Il sorriso di Tommy
di Giancarlo Tommasone
Edda la scimmia era in calore e quella notte non faceva altro che urlare per attirare i maschi. Ogni tanto azzannava le sbarre e i canini gialli raccoglievano il rosso sangue dalle gengive lasciando segni di luna sporca nel buio. Tommy afferrò i fiammiferi e li sentì ballare nella scatola. C’è una leggenda sui fiammiferi, forse per questo li aveva sempre preferiti all’accendino.
Beh, la leggenda ha a che fare
con soldati e cecchini,
roba della guerra, per intenderci
Il soldato accende la sigaretta, poi passa il fiammifero al commilitone che è con lui in trincea e dall’altra parte il cecchino segue la linea della fiamma e preme il grilletto e boom, il secondo soldato non c’è più. E’ per questo che con un fiammifero si accende una sigaretta soltanto. Si rigirava nel letto e non riusciva a dormire, Tommy. L’odore pesante degli elefanti arrivava fino alla piccola finestra di plexiglass.
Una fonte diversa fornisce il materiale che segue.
(* ===== verification/Asn1Safe.v ===== *)
(** * ASN.1: every decoder returns

    No decoder leaves the chain of pbufs or loops, whatever the octets are. *)
From S2P Require Import Prelude Tcp Asn1 Asn1Round.

Definition returns {V} (P : V -> Prop) (k : cursor -> res (option V)) : Prop :=
  forall c, cu_ok c -> exists r, k c = Ok r /\ from_option P True r.

Lemma returns_none {V} (P : V -> Prop) : returns P (fun _ => Ok None).
Proof. intros c _. by exists None. Qed.
Lemma returns_some {V} (P : V -> Prop) v : P v -> returns P (fun _ => Ok (Some v)).
Proof. intros Hv c _. by exists (Some v). Qed.
Lemma returns_get {V} (P : V -> Prop) (k : Z -> cursor -> res (option V)) : (forall b, returns P (k b)) ->
  returns P (fun c => let! b := cu_get c in k b c).
Proof. intros Hk c Hc. destruct (cu_ok_fwd c Hc) as (b & r & Hf). rewrite (cu_get_spec c b r Hc Hf). by apply Hk. Qed.
(** A step brings the cursor closer to the end. *)
Lemma dec_next_spec {V} (P : V -> Prop) c k : cu_ok c ->
  (forall c', cu_ok c' -> (length (cu_fwd c') < length (cu_fwd c))%nat -> exists r, k c' = Ok r /\ from_option P True r) ->
  exists r, dec_next c k = Ok r /\ from_option P True r.
Proof.
  intros Hc Hk. destruct (cu_ok_fwd c Hc) as (b & r & Hf). unfold dec_next. pose proof (cu_next_spec c b r Hc Hf) as Hn.
  destruct r as [|b' r]; [rewrite Hn; by exists None|]. destruct Hn as (c' & -> & Hc' & Hf' & _). apply Hk; [done|].
  rewrite Hf, Hf'. simpl. lia.
Qed.
Lemma returns_next {V} (P : V -> Prop) k : returns P k -> returns P (fun c => dec_next c k).
Proof. intros Hk c Hc. apply dec_next_spec; [done|]. intros c' Hc' _. by apply Hk. Qed.
Lemma returns_if {V} (P : V -> Prop) (b : bool) k1 k2 : returns P k1 -> returns P k2 -> returns P (fun c => if b then k1 c else k2 c).
Proof. by destruct b. Qed.
Lemma returns_at {V} (P : V -> Prop) p ofs k : Forall (fun b => b <> []) p -> 0 <= ofs -> zlen (concat p) < 65536 -> returns P k ->
  exists r, dec_at p ofs k = Ok r /\ from_option P True r.
Proof.
  intros Hp Hofs Hsz Hk. unfold dec_at, seek_to. pose proof (cu_seek_spec ofs 0 [] p Hp ltac:(lia) ltac:(lia)) as Hs.
  case_match; [destruct Hs as (c & -> & Hc & _); by apply Hk|rewrite Hs; by exists None].
Qed.
Ltac returns := repeat first [apply returns_none | apply returns_if | apply returns_next | apply returns_get; intros ?].

Lemma dec_indefinite_returns fuel : forall length zeros c, cu_ok c -> (Datatypes.length (cu_fwd c) < fuel)%nat ->
  exists r, dec_indefinite fuel length zeros c = Ok r /\ from_option (fun _ => True) True r.
Proof.
  induction fuel as [|fuel IH]; intros n zeros c Hc Hf; [lia|]. cbn [dec_indefinite]. apply dec_next_spec; [done|].
  intros c' Hc' Hl. destruct (cu_ok_fwd c' Hc') as (b & r & Hf'). rewrite (cu_get_spec c' b r Hc' Hf'). cbn [res_bind].
  repeat case_match; [eexists; by split| |]; apply IH; try done; lia.
Qed.
Lemma dec_octets_returns n : forall value, returns (fun _ => True) (dec_octets n value).
Proof.
  induction n as [|n IH]; intros value; cbn [dec_octets]; [apply returns_get; intros b; by apply returns_some|].
  apply (returns_get _ (fun b c => dec_next c (fun c => dec_octets n _ c))). intros b. returns. apply IH.
Qed.
Lemma dec_signed_returns n sign : forall value, returns (fun _ => True) (dec_signed n sign value).
Proof.
  induction n as [|n IH]; intros value; cbn [dec_signed]; [apply returns_get; intros b; by apply returns_some|].
  apply (returns_get _ (fun b c => let value := _ in dec_next c (fun c => dec_signed n sign value c))). intros b. cbv zeta. returns. apply IH.
Qed.
Lemma dec_raw_returns n : returns (fun raw => length raw = S n) (dec_raw_loop n).
Proof.
  induction n as [|n IH]; cbn [dec_raw_loop]; [apply returns_get; intros b; by apply returns_some|].
  apply (returns_get _ (fun b c => dec_next c (fun c => let! r := dec_raw_loop n c in Ok (cons b <$> r)))). intros b. returns.
  intros c Hc. destruct (IH c Hc) as (r & -> & Hr). cbn. destruct r as [raw|]; cbn in *; eexists; (split; [done|]); simpl; auto.
Qed.
Lemma dec_sub_id_returns fuel : forall len sub_id c, cu_ok c -> (length (cu_fwd c) < fuel)%nat ->
  exists r, dec_sub_id fuel len sub_id c = Ok r /\ from_option (fun x => cu_ok x.2) True r.
Proof.
  induction fuel as [|fuel IH]; intros len sub_id c Hc Hf; [lia|]. cbn [dec_sub_id].
  destruct (cu_ok_fwd c Hc) as (b & r & Hf'). rewrite (cu_get_spec c b r Hc Hf'). cbn [res_bind].
  case_match; [|eexists; by split]. apply dec_next_spec; [done|]. intros c' Hc' Hl. apply IH; [done|lia].
Qed.
Definition oid_fits (o : snmp_obj_id) : Prop := 0 <= oid_len o <= LWIP_SNMP_OBJ_ID_LEN /\ length (oid_id o) = 32%nat.
Lemma dec_sub_ids_returns fuel : forall len o, oid_fits o -> LWIP_SNMP_OBJ_ID_LEN - oid_len o < Z.of_nat fuel ->
  returns oid_fits (dec_sub_ids fuel len o).
Proof.
  induction fuel as [|fuel IH]; intros len o Ho Hf c Hc; [unfold oid_fits in Ho; lia|]. cbn [dec_sub_ids].
  destruct ((0 <? len) && (oid_len o <? LWIP_SNMP_OBJ_ID_LEN)) eqn:E; [|case_match; eexists; by split].
  apply andb_true_iff in E as [_ E%Z.ltb_lt].
  assert (Hpush : forall v, oid_fits (oid_push v o) /\ oid_len (oid_push v o) = oid_len o + 1).
  { intros v. destruct Ho. unfold oid_fits, oid_push. cbn. rewrite length_insert. lia. }
  assert (Hskip : oid_fits (oid_skip o) /\ oid_len (oid_skip o) = oid_len o + 1).
  { destruct Ho. unfold oid_fits, oid_skip. cbn. lia. }
  assert (Hk : forall len o' c', cu_ok c' -> oid_fits o' /\ oid_len o' = oid_len o + 1 -> exists r,
     (if 0 <? len then dec_next c' (fun c => dec_sub_ids fuel len o' c) else dec_sub_ids fuel len o' c') = Ok r /\ from_option oid_fits True r).
  { intros len' o' c' Hc' [Ho' Hl']. case_match; [apply dec_next_spec; [done|]; intros c2 Hc2 _|]; apply IH; try done; lia. }
  destruct (cu_ok_fwd c Hc) as (b & r & Hf'). rewrite (cu_get_spec c b r Hc Hf'). cbn [res_bind].
  destruct (has_flag b 0x80); [|by apply Hk].
  destruct (dec_sub_id_returns (S (cu_left c)) len 0 c Hc) as (x & -> & Hx); [pose proof (cu_left_fwd c); lia|]. cbn [res_bind].
  destruct x as [[[len' sub_id] c']|]; cbn in *; [|by exists None].
  destruct (cu_ok_fwd c' Hx) as (b' & r' & Hf2). rewrite (cu_get_spec c' b' r' Hx Hf2). cbn [res_bind].
  case_match; by apply Hk.
Qed.

(** C28. The decoders of SNMP return on every message: for any octets cut into
    non-empty pbufs, any offset and any length field, none of them reads
    outside the chain and none of their loops runs on (the indefinite length
    form, the continuation octets of a sub-identifier, the elements of an
    object identifier). An identifier that is accepted has at most the 32
    elements of its array, and raw octets that are accepted fit the caller's
    buffer. *)
Theorem asn1_decoders_return (p : list (list Z)) (ofs len max : Z) (o : snmp_obj_id) :
  Forall (fun b => b <> []) p -> 0 <= ofs -> zlen (concat p) < 65536 -> length (oid_id o) = 32%nat -> 0 <= max ->
  (exists r, snmp_asn1_dec_type p ofs = Ok r) /\ (exists r, snmp_asn1_dec_length p ofs = Ok r) /\
  (exists r, snmp_asn1_dec_u32t p ofs len = Ok r) /\ (exists r, snmp_asn1_dec_s32t p ofs len = Ok r) /\
  (exists r, snmp_asn1_dec_oid p ofs len o = Ok r /\ from_option oid_fits True r) /\
  (exists r, snmp_asn1_dec_raw p ofs len max = Ok r /\ from_option (fun raw => zlen raw <= max) True r).
Proof.
  intros Hp Hofs Hsz Ho Hmax.
  assert (Hat : forall V (k : cursor -> res (option V)), returns (fun _ => True) k -> exists r, dec_at p ofs k = Ok r).
  { intros V k Hk. destruct (returns_at _ p ofs k Hp Hofs Hsz Hk) as (r & ? & _). eauto. }
  split_and!.
  - apply Hat. apply (returns_get _ (fun b _ => Ok (Some b))). intros b. by apply returns_some.
  - apply Hat. change (returns (fun _ => True) length_reader). unfold length_reader. apply (returns_get _ (fun b c => if b <? 0x80 then _ else if b =? 0x80 then dec_indefinite (S (cu_left c)) 0 0 c else _)).
    intros b. apply returns_if; [by apply returns_some|]. apply returns_if.
    { intros c Hc. apply dec_indefinite_returns; [done|]. pose proof (cu_left_fwd c). lia. }
    returns; by apply returns_some.
  - apply Hat. returns; apply dec_octets_returns.
  - apply Hat. returns; apply dec_signed_returns.
  - apply returns_at; [done..|]. change (returns oid_fits (oid_reader len (oid_id o))). unfold oid_reader.
    apply returns_if; [|apply returns_some; unfold oid_fits; cbn; unfold LWIP_SNMP_OBJ_ID_LEN; lia].
    apply returns_get. intros b. cbv zeta.
    assert (Hof : oid_fits (oid_push (oid_first b).2 (oid_push (oid_first b).1 (mk_oid 0 (oid_id o))))).
    { unfold oid_fits, oid_push. cbn. rewrite !length_insert. unfold LWIP_SNMP_OBJ_ID_LEN. lia. }
    assert (Hl2 : oid_len (oid_push (oid_first b).2 (oid_push (oid_first b).1 (mk_oid 0 (oid_id o)))) = 2) by done.
    apply returns_if; [apply returns_next|]; (apply dec_sub_ids_returns; [done|rewrite Hl2; done]).
  - unfold snmp_asn1_dec_raw. destruct (0 <? len) eqn:E; [|exists (Some []); split; [done|]; cbn; unfold zlen; simpl; lia].
    apply Z.ltb_lt in E. apply returns_at; [done..|]. destruct (len <=? max) eqn:E2; [|apply returns_none]. apply Z.leb_le in E2.
    intros c Hc. destruct (dec_raw_returns (Z.to_nat (len - 1)) c Hc) as (r & -> & Hr). exists r. split; [done|].
    destruct r as [raw|]; [|done]. cbn in *. unfold zlen. lia.
Qed.
(** An unfinished indefinite length, and an identifier cut off. *)
Lemma asn1_decoders_return_witness : (exists r, snmp_asn1_dec_length [[0x80; 1]; [0; 7]] 0 = Ok r) /\
  (exists r, snmp_asn1_dec_oid [[0x80; 1]; [0; 0x87]] 0 9 (mk_oid 0 (repeat 0 32)) = Ok r /\ from_option oid_fits True r).
Proof.
  assert (Hp : Forall (fun b => b <> []) [[0x80; 1]; [0; 7]]) by (by repeat constructor).
  assert (Hq : Forall (fun b => b <> []) [[0x80; 1]; [0; 0x87]]) by (by repeat constructor).
  split.
  - exact (proj1 (proj2 (asn1_decoders_return [[0x80; 1]; [0; 7]] 0 9 9 (mk_oid 0 (repeat 0 32)) Hp ltac:(lia) ltac:(vm_compute; done) eq_refl ltac:(lia)))).
  - exact (proj1 (proj2 (proj2 (proj2 (proj2 (asn1_decoders_return [[0x80; 1]; [0; 0x87]] 0 9 9 (mk_oid 0 (repeat 0 32)) Hq ltac:(lia) ltac:(vm_compute; done) eq_refl ltac:(lia))))))).
Defined.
Accese un fiammifero e nel frattempo partì più forte il ronzio dell’accumulatore a gasolio che gli stava sotto il culo
Afferrò lo specchio e vide quel sorriso del cazzo che non riusciva ad abbandonargli la faccia. Forse, ricordò, forse la bottiglia non gli aveva dato il tempo di pulirsi bene, si rese conto che aveva ancora i vestiti colorati e quella stronzata di mezza cravatta gialla al collo. Allentò il nodo e provò un po’ di sollievo. Il fiammifero si spense. Matteo la scimmia scavalcò il piccolo cancello divisorio e cominciò a mordere Edda dietro al collo, poi la penetrò urlando come un ossesso. Quarant’anni pensò Tommy, quarant’anni costretto a ridere per vivere, lui che non riusciva nemmeno più a ricordarselo un sorriso vero. Lo ritrovava sulla bocca dei ragazzini, lo inchiodava al muro quello storto e grigio delle donne di paese che lo salutavano quando entrava nelle latterie per la solita bottiglia, la stessa da quarant’anni, gin della stessa marca. Pensò a Nadia, la ballerina russa, che adesso continuava a fare la spaccata nel bordello ‘Essenza’.
La spaccata, la fica, come dei sorrisi
Matteo era rientrato nel suo gabbiotto col cazzo moscio e umido, Tommy accese il secondo fiammifero e si mise a fumare. La stessa fiamma passò ad alimentare la lampada ad acetilene. Pensò ai soldati, al cecchino e a tutto il resto. Si mise a sedere, afferrò di nuovo lo specchio e lo posizionò al centro della piccola scrivania. Sì, adesso ricordava. La faccia se l’era pulita ma era da un po’ che il sorriso non si scollava dal volto. Due labbra rosse e gonfie da battona; un paio di labbra da balera, quelle portate dalle vecchie di Cesenatico o di Forlì il sabato sera, con le minigonne di pizzo nere e i mezzi guanti alle mani. Cazzo, non se ne va in nessun modo, pensò Tommy tossendo e subito afferrò la bottiglia con l’ultimo quarto di gin. Cominciò a trovare spazio con il latte detergente e le lacrime nere finirono asciugate dall’ovatta. Passò a riempire il dischetto per staccarsi il contorno verde dagli occhi, arrivò il momento di attaccare il sorriso e finalmente, dopo vari tentativi, riuscì a tirarlo via.
Il fumo della sigaretta lo fece lacrimare,
l’ultima boccata, poi gettò la cicca nella bottiglia vuota
Si rimise seduto sul letto, piegato in due, le buffe scarpe nere di dieci misure più grandi. Cominciò a slacciarle, ma ogni volta le dita cadevano sconfitte e i nodi si facevano più stretti. Dovette rialzarsi e allora rimase di pietra, perché lo specchio sulla scrivania gli rimandò la faccia colorata. Sono troppo ubriaco, pensò. Eppure la testa e i passi erano fermi, cominciò a fare avanti e indietro seguendo la linea centrale delle doghe del parquet laminato ciliegio. La camminata era regolare, non come quella dell’ultima volta. Dove si trovava, allora?